Em outras palavras, quanto mais (nós e os outros usuários) interagimos com a ‘máquina’ – o programa, a plataforma, o aplicativo –, mais os algoritmos entendem/aprendem com estes dados e tomam decisões a partir destas evidências. Até mesmo os e-mails que vão, automaticamente, para a caixa de spam são triados por uma Machine Learning.

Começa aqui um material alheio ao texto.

(** A settled order paid its whole reward, by its rule, to the best solvers,
    and is closed. *)
Lemma claim_reward_pays `{!CurrencyLaws W} others o id s s' :
  inv (s, others) -> claim_reward o id s = Ok s' ->
  exists order ps, JobOrders s !! id = Some order /\ compute_payouts id order s = Ok ps /\
    fair_payouts (reward order) (best_energies id s) ps /\
    by_rule (resolution order) (reward order) (best_energies id s) ps /\
    (forall w a e, (w, a, e) ∈ ps -> w <> proposer order ->
       free_balance (world s') w = free_balance (world s) w + a) /\
    (forall w a e info, (w, a, e) ∈ ps -> Solvers s !! w = Some info -> Solvers s' !! w = Some (earned info a)) /\
    (exists order', JobOrders s' !! id = Some order' /\ status order' = Closed).
Proof.
  intros [_ Hr Hty _ _ _] Hok. simpl in *.
  apply claim_reward_effect in Hok as (order & ps & w & s1 & Hord & Hst & Hc & Hps & Hun & Hpay & Hw & Hso & EJ & _).
  destruct (ri_order _ Hr id order Hord) as (Hrank & _ & Hcount).
  destruct (compute_payouts_fair id order s Hrank) as (ps' & Hps' & Hfair & Hrule); [|by eapply Hty|].
  { intros He%Hcount. lia. }
  assert (ps' = ps) as -> by congruence. exists order, ps. split_and!; try done.
  - intros x a e Hin Hx. rewrite Hw, (pay_loop_credit _ _ _ _ _ Hpay x Hx). simpl.
    rewrite (credit_distinct ps x a e); [|apply Hfair|done].
    pose proof (unreserve_free_other (world s) (proposer order) (reward order) x Hx) as Hf. by rewrite Hun in Hf; simpl in Hf; rewrite Hf.
  - intros x a e info Hin Hi. rewrite Hso. by eapply (pay_loop_earned _ _ _ _ _ Hpay (fp_distinct _ _ _ Hfair)).
  - eexists. rewrite EJ, lookup_insert_eq. done.
Qed.

(** Settlement of an expired order with solutions passes on what the virtual
    machine says of the winners, and can otherwise only fail in a transfer. *)
Lemma claim_reward_progress `{!CurrencyLaws W} others who id order s :
  inv (s, others) -> specs_known s -> JobOrders s !! id = Some order ->
  status order = Expired -> 0 < solution_count order ->
  exists spec ps winners, JobSpecs s !! spec_id order = Some spec /\
    compute_payouts id order s = Ok ps /\ winner_summaries_from_payouts ps = Ok winners /\
    match vm_validate_result (spec_id order) (validation_program spec) (transform_program spec) winners with
    | Ok _ => is_ok (claim_reward (Signed who) id s) = true \/ claim_reward (Signed who) id s = Err CurrencyError
    | Err e => claim_reward (Signed who) id s = Err e
    | Panic => claim_reward (Signed who) id s = Panic
    end.
Proof.
  intros [_ Hr Hty Hsol _ _] Hk Hord Hst Hc. simpl in *. destruct (Hk id order Hord) as [spec Hspec].
  destruct (ri_order _ Hr id order Hord) as (Hrank & _ & Hcount).
  destruct (compute_payouts_fair id order s Hrank) as (ps & Hps & Hfair & _); [intros He%Hcount; lia|by eapply Hty|].
  assert (exists ws, winner_summaries_from_payouts ps = Ok ws) as [ws Hws].
  { unfold winner_summaries_from_payouts. rewrite (proj2 (Z.leb_le _ _)) by apply Hfair. eauto. }
  exists spec, ps, ws. split_and!; try done. unfold claim_reward. simpl.
  rewrite Hord. simpl. rewrite Hspec, Hst. simpl. rewrite (proj2 (Z.ltb_lt _ _)), Hps by done. simpl. rewrite Hws. simpl.
  destruct (vm_validate_result _ _ _ ws) as [[]|e|]; try done. simpl.
  pose proof (reserve_present others s id order Hsol Hty Hord ltac:(congruence)) as Hrest.
  destruct (unreserve _ _ _) as [w rest]. simpl in Hrest. subst rest. simpl.
  assert (forall s1, (exists s2, rfold (pay_winner id order) s1 ps = Ok s2) \/ rfold (pay_winner id order) s1 ps = Err CurrencyError) as Hloop.
  { clear. induction ps as [|[[x a] e] ps IH]; intros s2; simpl; [eauto|]. case_match; simpl; [apply IH|].
    destruct (transfer _ _ _ _); simpl; [apply IH|auto]. }
  destruct (Hloop (s <| world := w |>)) as [(s2 & ->)| ->]; simpl; auto.
Qed.

(** The proposer of an expired order without solutions always gets the reward
    back. *)
Lemma reclaim_order_refunds `{!CurrencyLaws W} others id order s :
  inv (s, others) -> JobOrders s !! id = Some order -> status order = Expired -> solution_count order = 0 ->
  exists s', reclaim_order (Signed (proposer order)) id s = Ok s' /\
    free_balance (world s') (proposer order) = free_balance (world s) (proposer order) + reward order /\
    (exists order', JobOrders s' !! id = Some order' /\ status order' = Closed).
Proof.
  intros [_ _ Hty Hsol _ _] Hord Hst Hc. simpl in *. unfold reclaim_order. simpl. rewrite Hord. simpl.
  rewrite Z.eqb_refl, Hst, Hc. simpl.
  pose proof (reserve_present others s id order Hsol Hty Hord ltac:(congruence)) as Hrest.
  pose proof (unreserve_free (world s) (proposer order) (reward order) (proj1 (Hty id order Hord))) as Hfree.
  rewrite unreserve_rest in Hrest by apply (Hty id order Hord).
  destruct (unreserve _ _ _) as [w rest] eqn:Hun. simpl in Hfree.
  assert (rest = 0) as ->.
  { pose proof (unreserve_rest (world s) (proposer order) (reward order) (proj1 (Hty id order Hord))) as Hx.
    rewrite Hun in Hx. simpl in Hx. lia. }
  simpl. eexists. split; [done|]. split.
  - unfold release_proposer_slot. repeat (case_match; simpl); lia.
  - eexists. unfold release_proposer_slot. split; [repeat (case_match; simpl); apply lookup_insert_eq|done].
Qed.
End Settled.
(** What one route of the accrual does: nothing, or it funds the pot with
    exactly the missing amount. *)
Lemma accrue_route_effect `{!IssuanceLaws W} total s id share :
  let missing := sat_u 128 (mul_floor share total - subnet_issued id s) in
  let s' := accrue_route total s (id, share) in
  exists d, (d = 0 \/ d = missing) /\ 0 <= d /\
    (forall x, subnet_issued x s' = subnet_issued x s + (if decide (x = id) then d else 0)) /\
    ScheduledIssued s' = ScheduledIssued s + d /\
    total_issuance (world s') = total_issuance (world s) + d /\ schedule s' = schedule s.
Proof.
  intros missing s'. unfold s', accrue_route. fold missing.
  assert (0 <= missing) as Hm by (apply sat_u_range; lia).
  assert (forall y, SubnetIssued y = SubnetIssued s -> ScheduledIssued y = ScheduledIssued s -> world y = world s ->
    schedule y = schedule s -> exists d, (d = 0 \/ d = missing) /\ 0 <= d /\
    (forall x, subnet_issued x y = subnet_issued x s + (if decide (x = id) then d else 0)) /\
    ScheduledIssued y = ScheduledIssued s + d /\
    total_issuance (world y) = total_issuance (world s) + d /\ schedule y = schedule s) as Hnone.
  { intros y E1 E2 E3 E4. exists 0. rewrite E2, E3. split_and!; try (done || lia || by left).
    intros x. unfold subnet_issued. rewrite E1. case_decide; lia. }
  case_match; [by apply Hnone|]. destruct (fund_subnet id missing s) as [y|e|] eqn:Hf; [|by apply Hnone|by apply Hnone].
  unfold fund_subnet in Hf. apply rbind_Ok_inv in Hf as (next & Hnx & Hf). apply some_or_Ok, checked_u_Some in Hnx as [-> _].
  apply rbind_Ok_inv in Hf as (tot & Htt & Hf). apply some_or_Ok, checked_u_Some in Htt as [-> _].
  apply rbind_Ok_inv in Hf as (s1 & Hd & [= <-]). apply deposit_exact_effect in Hd as (Hi & Hs1 & _); [|done].
  exists missing. rewrite Hs1 in Hi |- *. simpl in *. split_and!; try (done || by right).
  intros x. unfold subnet_issued at 1. simpl. case_decide; [subst; by rewrite lookup_insert_eq|].
  rewrite lookup_insert_ne by done. unfold subnet_issued. lia.
Qed.
(** ** [AdmissionData] *)

#[local] Set Default Proof Using "Type".

Section Provider.
Context `{UsizeWidth}.
Context (weight_of : AccountId -> Z) (staking_desired : result ElectionDataError Z).
Context (voter_size : Voter -> Z) (compact_size : Z -> Z).
Context (slice_exhausted : DataProviderBounds -> list AccountId -> bool).
Implicit Types st : ElectionState.

(** The admitted accounts, in the set's order, that are validators with
    session keys. *)
Definition candidates st : list AccountId :=
  filter (fun who => who ∈ Validators st /\ who ∈ NextKeys st) (merge_sort Z.le (elements (Approved st))).

Definition electable_targets (bounds : DataProviderBounds) (page : Z) st
    : result ElectionDataError (list AccountId) :=
  if negb (page =? 0) then Err OnePageOnly else
  let targets := candidates st in
  if slice_exhausted bounds targets then Err TargetsExceedBounds else Ok targets.

(** The self votes: one per candidate with stake. *)
Definition self_voters (targets : list AccountId) : list Voter :=
  filter (fun v : Voter => 0 < v.1.2) ((fun who => (who, weight_of who, [who])) <$> targets).

(** The body of the loop over the nominators; the state is the heap and
    [eligible]. *)
Definition scan_nominator (targets' : list AccountId) (nominator_slots : Z)
    (acc : list Voter * Z) (n : AccountId * Nominations) : result ElectionDataError (list Voter * Z) :=
  let '(nominated, eligible) := acc in
  let '(nominator, nominations) := n in
  if suppressed nominations || bool_decide (nominator ∈ targets') then Ok acc else
  let votes := filter (fun t => t ∈ targets') (targets nominations) in
  if bool_decide (votes = []) then Ok acc else
  let stake := weight_of nominator in
  if stake =? 0 then Ok acc else
  if Params.MaxVotesPerVoter <? zlen votes then Err NominationExceedsVoteBound else
  let eligible := u32_add eligible 1 in
  if 0 <? nominator_slots
  then Ok (push_bounded ranked (Z.to_nat nominator_slots) nominated (nominator, stake, votes), eligible)
  else Ok (nominated, eligible).

(** The loop that removes voters from the tail until the snapshot fits; the
    voters are held last first. *)
Fixpoint trim_voters (self_votes bound : Z) (voters : list Voter) (payload_size : Z) : list Voter :=
  match voters with
  | [] => []
  | voter :: rest =>
      if (self_votes <? zlen voters) &&
         (bound <? sat_usize (payload_size + compact_size (wrap_u 32 (zlen voters))))
      then trim_voters self_votes bound rest (sat_usize (payload_size - voter_size voter))
      else voters
  end.

Definition payload_of (voters : list Voter) : Z :=
  foldl (fun total voter => sat_usize (total + voter_size voter)) 0 voters.

Definition electing_voters (bounds : DataProviderBounds) (page : Z) st
    : result ElectionDataError (list Voter * option ElectionDataEvent) :=
  if negb (page =? 0) then Err OnePageOnly else
  let targets := candidates st in
  let voters := self_voters targets in
  let limit := match count_bound bounds with
    | None => Params.VoterSnapshotPerBlock
    | Some bound => Z.min bound Params.VoterSnapshotPerBlock
    end in
  let self_votes := zlen voters in
  let nominator_slots := sat_usize (limit - self_votes) in
  acc <-? rfold (scan_nominator targets nominator_slots) ([], wrap_u 32 self_votes) (Nominators st);;
  let '(nominated, eligible) := acc in
  let voters := voters ++ into_sorted_vec ranked nominated in
  let voters := match size_bound bounds with
    | None => voters
    | Some size => reverse (trim_voters self_votes size (reverse voters) (payload_of voters))
    end in
  let retained := wrap_u 32 (zlen voters) in
  Ok (voters, if retained <? eligible then Some (ElectionVotersTruncated eligible retained) else None).

Definition desired_targets st : result ElectionDataError Z :=
  desired <-? staking_desired;;
  if Params.MaxValidatorSetCap <? desired then Err CountExceedsCap
  else Ok (Z.min desired (wrap_u 32 (zlen (candidates st)))).

(** ** The snapshot against its reference *)

(** The entry of a nominator in the snapshot, if it has one. *)
Definition nominator_entry (targets' : list AccountId) (n : AccountId * Nominations) : option Voter :=
  let votes := filter (fun t => t ∈ targets') (targets n.2) in
  if suppressed n.2 || bool_decide (n.1 ∈ targets') || bool_decide (votes = []) || (weight_of n.1 =? 0)
  then None else Some (n.1, weight_of n.1, votes).

Definition eligible_nominators st : list Voter := omap (nominator_entry (candidates st)) (Nominators st).

Definition snapshot_limit (bounds : DataProviderBounds) : Z :=
  match count_bound bounds with
  | None => Params.VoterSnapshotPerBlock
  | Some bound => Z.min bound Params.VoterSnapshotPerBlock
  end.

(** Every self vote, and then the nominators of highest stake that the count
    bound leaves room for. *)
Definition full_snapshot (bounds : DataProviderBounds) st : list Voter :=
  let self := self_voters (candidates st) in
  self ++ take (Z.to_nat (snapshot_limit bounds - zlen self)) (merge_sort ranked (eligible_nominators st)).

(** The size of an encoded list of voters. *)
Definition snapshot_size (voters : list Voter) : Z :=
  zsum (voter_size <$> voters) + compact_size (zlen voters).

(** One iteration of the loop, by the nominator's entry. *)
Lemma scan_nominator_entry targets' slots h e n :
  scan_nominator targets' slots (h, e) n =
  match nominator_entry targets' n with
  | None => Ok (h, e)
  | Some v =>
      if Params.MaxVotesPerVoter <? zlen v.2 then Err NominationExceedsVoteBound
      else Ok (if 0 <? slots then push_bounded ranked (Z.to_nat slots) h v else h, u32_add e 1)
  end.
Proof.
  destruct n as [who n]. unfold scan_nominator, nominator_entry. simpl.
  destruct (suppressed n || _); simpl; [done|]. destruct (bool_decide _); simpl; [done|].
  destruct (_ =? 0); simpl; [done|]. by destruct (_ <? zlen _), (0 <? slots).
Qed.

O avanço mais recente das IA é a chamada Deep Learning, baseada na arquitetura de ‘redes neurais’. Daí que chegamos ao ponto de termos hoje um acesso público direto a vários tipos de Inteligência Artificial (que geram textos, imagens, vídeos, músicas etc.) sem a necessidade de aprendermos uma linguagem de programação específica. Podemos falar com ela, simplesmente, por um chat, em nosso próprio idioma e linguagem correntes. Tal qual já fazemos cotidianamente, via aplicativos de mensagem, atendimentos de empresas nos sites etc.
Daí a difusão desde o início deste ano (2023) de tantas IA. Temos para todos os gostos e finalidades: geração de imagens, de vídeos, de músicas, de textos. Mas, sem dúvida, para a Educação, pelo menos, o grande hype é do ChatGPT, da OpenAI, nascida como instituto sem fins lucrativos para o desenvolvimento de IA e, agora, depois do boom – em 5 dias o ChatGPT atingiu 1 milhão de usuários em todo o mundo – recebeu um aporte multibilionário da Microsoft.

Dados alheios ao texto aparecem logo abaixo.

(* ===== verification/RuntimeConfig.v ===== *)
(** * The runtime's configuration

    The values with which [runtime/src/configs/mod.rs] instantiates the
    pallets, the prices derived from them, and the small policies defined
    there: the custody proxies' filter, the guard on runtime upgrades, and the
    migrations of [runtime/src/lib.rs] and [slashing.rs].  Percentages of the
    SDK ([Perbill]), the accounts and origins are parameters. *)

From stdpp Require Import strings.
From S2P Require Import Prelude Frame RuntimeParams Weights QuantumPow Mempool MempoolCore MinerRegistry SlashPolicy Xqvm Admission.

Open Scope Z_scope.

(** ** Block weights *)

(** [Perbill * x] rounds to the nearest integer. *)
Class PerbillTimes := perbill_times : Z -> Z -> Z.
Class PerbillTimesLaws `{PerbillTimes} := perbill_times_nearest : forall share x,
  0 <= share <= BILLION -> 0 <= x -> 2 * Z.abs (BILLION * perbill_times share x - share * x) <= BILLION.

Definition WEIGHT_REF_TIME_PER_SECOND : Z := 1000000000000.
Definition WEIGHT_REF_TIME_PER_NANOS : Z := 1000.
Definition ExtrinsicBaseWeight : Weight := from_parts (sat_u 64 (WEIGHT_REF_TIME_PER_NANOS * 323359)) 0.
Definition BlockExecutionWeight : Weight := from_parts (sat_u 64 (WEIGHT_REF_TIME_PER_NANOS * 435519)) 0.
Definition NORMAL_DISPATCH_RATIO : Z := 750000000.
Definition AVERAGE_ON_INITIALIZE_RATIO : Z := 100000000.

(** ** Prices of storage *)

Definition StorageDepositPerItem : Balance := 200 * Params.MILLI_UNIT.
Definition StorageDepositPerByte : Balance := 10 * Params.MICRO_UNIT.
Definition MultisigDepositBase : Balance := StorageDepositPerItem + 89 * StorageDepositPerByte.
Definition MultisigDepositFactor : Balance := 32 * StorageDepositPerByte.
Definition ProxyDepositBase : Balance := StorageDepositPerItem + 48 * StorageDepositPerByte.
Definition ProxyDepositFactor : Balance := 37 * StorageDepositPerByte.
Definition AnnouncementDepositBase : Balance := StorageDepositPerItem + 48 * StorageDepositPerByte.
Definition AnnouncementDepositFactor : Balance := 68 * StorageDepositPerByte.

(** ** Metering *)

Definition MaxProgramSize : Z := 65536.
Definition MaxProgramBlocks : Z := 2048.
Definition MaxLoopDepth : Z := 32.
Definition MaxCallDataLen : Z := 256.
Definition MaxOutputSlots : Z := 256.
Definition MaxVmMemory : Z := 16 * 1024 * 1024.
Definition QuantumMaxNodes : Z := 5000.
Definition QuantumMaxEdges : Z := 50000.
Definition QuantumMaxSolutions : Z := 20.
Definition QuantumMaxTransformSteps : Z := 5000000.
Definition QuantumMaxBidMiners : Z := 16.
Definition QuantumPowMaxNodes : Z := 5000.
Definition QuantumPowMaxEdges : Z := 50000.
Definition QuantumPowMaxSolutions : Z := 32.
Definition QuantumPowMaxProofsPerBlock : Z := 8.
Definition QuantumPowMaxAllowedValues : Z := 32.

Section Metering.
Context `{PerbillTimes, DbWeight}.

Definition perbill_weight (share : Z) (w : Weight) : Weight :=
  from_parts (perbill_times share (ref_time w)) (perbill_times share (proof_size w)).

(** [RuntimeBlockWeights]: the block, and what normal calls may use of it. *)
Definition max_block : Weight := from_parts (2 * WEIGHT_REF_TIME_PER_SECOND) (2 ^ 64 - 1).
Definition normal_max : Weight := perbill_weight NORMAL_DISPATCH_RATIO max_block.
(** The most one normal call may use: the builder subtracts the average
    initialisation and the call's own overhead. *)
Definition normal_max_extrinsic : Weight :=
  weight_sub (weight_sub normal_max (perbill_weight AVERAGE_ON_INITIALIZE_RATIO max_block)) ExtrinsicBaseWeight.

Definition XqvmWeightPerStep : Weight :=
  let slope := weight_sub (execute_step_weight 1) (execute_step_weight 0) in
  weight_mul slope 2.

Definition MaxStepLimit : Z :=
  let budget := ref_time normal_max / 2 in
  let base := ref_time (execute_weight MaxProgramSize) in
  let per_step := Z.max (ref_time XqvmWeightPerStep) 1 in
  sat_u 64 (budget - base) / per_step.

Definition QuantumProgramLookupWeight : Weight := weight_mul (execute_weight MaxProgramSize) QuantumMaxSolutions.
Definition QuantumProgramValidationWeight : Weight := store_program_weight MaxProgramSize MaxProgramBlocks.
End Metering.

(** ** The pallets' configurations *)

Definition runtime_xqvm_config `{PerbillTimes, DbWeight} : XqvmConfig :=
  mkXqvmConfig StorageDepositPerItem StorageDepositPerByte MaxProgramSize MaxProgramBlocks MaxLoopDepth
    MaxCallDataLen MaxOutputSlots MaxVmMemory MaxStepLimit.

(** [DEFAULT_ISING_SPEC_NAME]: plain-ising-v1 *)
Definition DEFAULT_ISING_SPEC_NAME : list Z := [112; 108; 97; 105; 110; 45; 105; 115; 105; 110; 103; 45; 118; 49].

(** [builder] is the account of [QUANTUM_DEFAULT_JOB_SPEC_BUILDER_SS58]. *)
Definition runtime_mempool_config (builder : AccountId) : MempoolConfig :=
  mkMempoolConfig QuantumMaxNodes QuantumMaxSolutions 32 1000 100 Params.UNIT 10000 builder DEFAULT_ISING_SPEC_NAME.

(** [admin] is [FoundationOrRoot]. *)
Definition runtime_pow_config (admin : Origin -> bool) : PowConfig :=
  mkPowConfig QuantumPowMaxNodes QuantumPowMaxAllowedValues 16 100 Params.UNIT Params.UNIT (Params.UNIT / 10)
    (100 * Params.UNIT) admin 100 80 400 QuantumPowMaxProofsPerBlock 700 725 750.

Definition runtime_registry_config : RegistryConfig := mkRegistryConfig Params.MILLI_UNIT Params.MICRO_UNIT.
Definition HistoryDepth : Z := 84.
Definition runtime_slash_config : SlashConfig := mkSlashConfig Params.BondingDuration HistoryDepth Params.SLASH_DEFER_ERAS.

(** [QuantumProgramSource]: the mempool reads the programs of the XQVM pallet. *)
Definition QuantumProgramSource {C} (s : @XqvmState C) (hash : H256) : option (list Z) := Programs s !! hash.
(** [RuntimeQBlockIds]: the registry reads the latest qblock of the proof-of-work pallet. *)
Definition RuntimeQBlockIds {W} (s : @PowState W) : option Z := latest_qblock_id s.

Esse ‘GPT’ é que nem o Google? Perguntou meu Pai
Hoje em dia, mesmo pessoas menos familiarizadas com tecnologia – por opção ou por oportunidade mesmo – já utilizam efetivamente o Google como buscador de informações. Meu Pai, que completa 80 anos este ano, é uma destas pessoas. Neófito no uso de internet, vem aprendendo dia a dia, empolgado com cada nova possibilidade, desde entretenimento até aprendizado. E, para ele, nestas condições, a grande descoberta foi o Google, como meio de ‘achar o que quer pelo mundo’, diz ele. Relojoeiro com experiência da vida toda, descobriu novas técnicas e soluções, o que, para ele, é surpreendente e animador, a esta altura, aprender algo novo da profissão em que é mestre.

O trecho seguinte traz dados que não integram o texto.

(* ===== verification/CallWeights.v ===== *)
(** * The weight of every call

    The dispatch weight of each call of the repository's pallets (their
    [#[pallet::weight(..)]] attributes with the runtime's configuration) and of
    the hooks at the start of a block.  The SDK's own weights are parameters. *)

From stdpp Require Import strings.
From S2P Require Import Prelude Validation PuzzleSpec Frame RuntimeParams Weights Difficulty QuantumPow QuantumPowProps MempoolCore Mempool MempoolProps MinerRegistry Emission StakingRewards Faucet SlashPolicy Admission Xqvm RuntimeConfig Metering Runtime.

Section CallWeights.
Context `{PerbillTimes, DbWeight}.
Context {C S M : Type}.
(** [multi_block::WeightInfo::export_terminal] and [get_dispatch_info] of a Root call. *)
Context (export_terminal : Weight) (call_info : RuntimeCall -> Weight).
#[local] Open Scope weight_scope.
Implicit Types rt : @Runtime C S M.

(** [InvalidateAdmissionRound::weight], [RootFilterWeight] *)
Definition on_removal_weight : Weight := export_terminal + (reads 4 + writes 1) + from_parts 0 500.
Definition RootFilterWeight : Weight := from_parts 50000000 0.

Definition template_weight (c : template_call) : Weight :=
  match c with DoSomething _ => do_something_weight | CauseError => cause_error_weight end.

Definition xqvm_weight (c : xqvm_call) : Weight :=
  match c with
  | StoreProgram bytecode => store_program_declared bytecode
  | Execute _ _ _ step_limit => execute_declared step_limit
  | RemoveProgram _ => remove_program_declared
  | EvictProgram _ => evict_program_weight MaxProgramSize
  end.

Definition propose_job_with_payee_requirement_declared (params : IsingParams) (mode : JobMode) : Weight :=
  let '(b, t) := bid_dimensions mode in
  propose_job_with_payee_requirement_weight (len_u32 (p_nodes params)) (len_u32 (p_edges params)) b t.

Definition mempool_weight (c : MempoolProps.call) : Weight :=
  match c with
  | RegisterSolver _ => register_solver_bench
  | DeregisterSolver => deregister_solver_bench
  | RegisterJobSpec _ _ _ validation transform => register_job_spec_declared validation transform
  | ProposeJob _ params _ mode _ _ _ _ None => propose_job_declared params mode
  | ProposeJob _ params _ mode _ _ _ _ (Some _) => propose_job_with_payee_requirement_declared params mode
  | SubmitSolution _ _ None => submit_solution_declared
  | SubmitSolution _ _ (Some _) =>
      submit_solution_with_payee_weight QuantumMaxNodes QuantumMaxEdges QuantumMaxSolutions +
      transform_weight QuantumMaxTransformSteps true
  | ClaimReward _ => claim_reward_weight
  | ReclaimOrder _ => reclaim_order_weight
  | PurgeResult _ => purge_result_bench
  end.

Definition pow_weight (c : QuantumPowProps.call) rt : Weight :=
  match c with
  | RegisterMiner => register_miner_bench
  | DeregisterMiner => deregister_miner_bench
  | RegisterTopology ns es h j spin => register_topology_declared ns es h j spin
  | SetDefaultTopology _ => set_default_topology_bench
  | SetDifficulty _ _ => set_difficulty_bench
  | SetTopologyCurve _ _ => set_topology_curve_bench
  | SetBlockReward _ | SetTargetProofBlocks _ => reads 2 + writes 2
  | SubmitProof proof => submit_proof_declared proof (RtPow rt)
  | AddMineableTopology _ => add_mineable_topology_bench
  | RemoveMineableTopology _ => remove_mineable_topology_bench
  end.

Definition faucet_weight (c : faucet_call) : Weight :=
  match c with Mint _ _ => mint_weight | SetAuthority _ => set_authority_weight | Disable => disable_weight end.

Definition registry_weight (c : registry_call) : Weight :=
  match c with
  | SetDescriptor _ => set_descriptor_weight | ClearDescriptor => clear_descriptor_weight
  | Participate _ _ _ => participate_weight
  end.

Definition slash_weight (c : slash_call) : Weight :=
  match c with DiscretionarySlash _ _ _ => discretionary_slash_weight | SetLimits _ _ _ => set_limits_weight end.

Definition admission_weight (c : admission_call) : Weight :=
  match c with
  | CallApprove _ => approve_weight
  | CallRemove _ => remove_weight + on_removal_weight
  | CallAdvance _ => advance_weight
  | CallDispatchAsRoot call => dispatch_as_root_weight + RootFilterWeight + call_info call
  end.

Definition call_weight (c : PalletCall) rt : Weight :=
  match c with
  | TemplateCall c => template_weight c
  | XqvmCall c => xqvm_weight c
  | MempoolCall c => mempool_weight c
  | PowCall c => pow_weight c rt
  | FaucetCall c => faucet_weight c
  | RegistryCall c => registry_weight c
  | AdmissionCall c => admission_weight c
  | SlashCall c => slash_weight c
  end.

(** The part of a call's weight that is not the repository's: the SDK's export
    of the election for a removal, the inner call for a dispatch as Root. *)
Definition foreign_weight (c : PalletCall) : option Weight :=
  match c with
  | AdmissionCall (CallRemove _) => Some export_terminal
  | AdmissionCall (CallDispatchAsRoot call) => Some (call_info call)
  | _ => None
  end.

(** The lengths the calls' bounded vectors allow, and a step limit the pallet
    accepts. *)
Definition spec_bounded (spec : AllowedValueSpec) : Prop := allowed_value_input_count spec <= QuantumPowMaxAllowedValues.
Definition mode_bounded (mode : JobMode) : Prop :=
  match mode with
  | Open => True
  | Bid miners types =>
      (forall l, miners = Some l -> zlen l <= QuantumMaxBidMiners) /\ (forall l, types = Some l -> zlen l <= 8)
  end.

Definition call_bounded (c : PalletCall) rt : Prop :=
  match c with
  | XqvmCall (StoreProgram bytecode) => zlen bytecode <= MaxProgramSize
  | XqvmCall (Execute _ _ _ step_limit) => 0 <= step_limit <= MaxStepLimit
  | MempoolCall (ProposeJob _ params _ mode _ _ _ _ _) =>
      zlen (p_nodes params) <= QuantumMaxNodes /\ zlen (p_edges params) <= QuantumMaxEdges /\ mode_bounded mode
  | PowCall (RegisterTopology ns es h j spin) =>
      zlen ns <= QuantumPowMaxNodes /\ zlen es <= QuantumPowMaxEdges /\ spec_bounded h /\ spec_bounded j /\ spec_bounded spin
  | PowCall (SubmitProof proof) =>
      zlen (solutions proof) <= QuantumPowMaxSolutions /\
      forall topology, RegisteredTopologies (RtPow rt) !! proof_topology_hash proof = Some topology ->
        zlen (nodes topology) <= QuantumPowMaxNodes /\ zlen (edges topology) <= QuantumPowMaxEdges
  | _ => True
  end.

(** The hooks at the start of a block: the mempool's, for the orders it closed
    and the buckets it visited, the proof of work's with the reward it pays at
    the end of the block, and the controller's. *)
Definition hooks_weight (finalised buckets_visited : Z) : Weight :=
  expiry_work_weight finalised buckets_visited + (register_miner_bench + reward_weight) +
  accrue_weight (MaxSubnets runtime_emission_config).
End CallWeights.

Assim, como se estivesse falando para as pessoas na condição do meu Pai, eu diria – a título de (super) simplificar a compreensão – como o ChatGPT é diferente do Google porque ele não só indexa as informações que solicitamos/buscamos. Vai além: é como se (veja bem, não disse que é, estou fazendo uma simplificação, usando uma analogia) ele já lesse para nós todos os links indexados num resultado de busca do Google, relacionasse as informações e fosse capaz de nos dar uma resposta já elaborada. Na verdade, várias respostas diferentes, se assim desejarmos. Afinal, se formos refinando a conversa, fazendo novas perguntas, ele é capaz de revisitar as informações e ir calibrando novas respostas.
Para nós, educadores, é importante notarmos o que significa o ChatGPT ser um ‘modelo de processamento de linguagem natural’ – tecnicamente, uma Inteligência Artificial do tipo LLM (Large Language Model). Resumindo muito, sua grande capacidade está em ler muito e rápido, ter boa memória e conseguir realizar várias conexões entre as informações que absorve com um grande poder de síntese. Poderíamos dizer que ele é muito bom em pesquisar, relacionar e sintetizar. Trazendo para nossa linguagem de educadores, fatos e dados – como os objetos de conhecimento dos nossos componentes curriculares – podem ser facilmente conhecidos, lembrados e comparados. A forma de expressá-los, em forma de ‘linguagem’ natural, pode fazê-lo parecer uma pessoa inteligente, com muita cultura.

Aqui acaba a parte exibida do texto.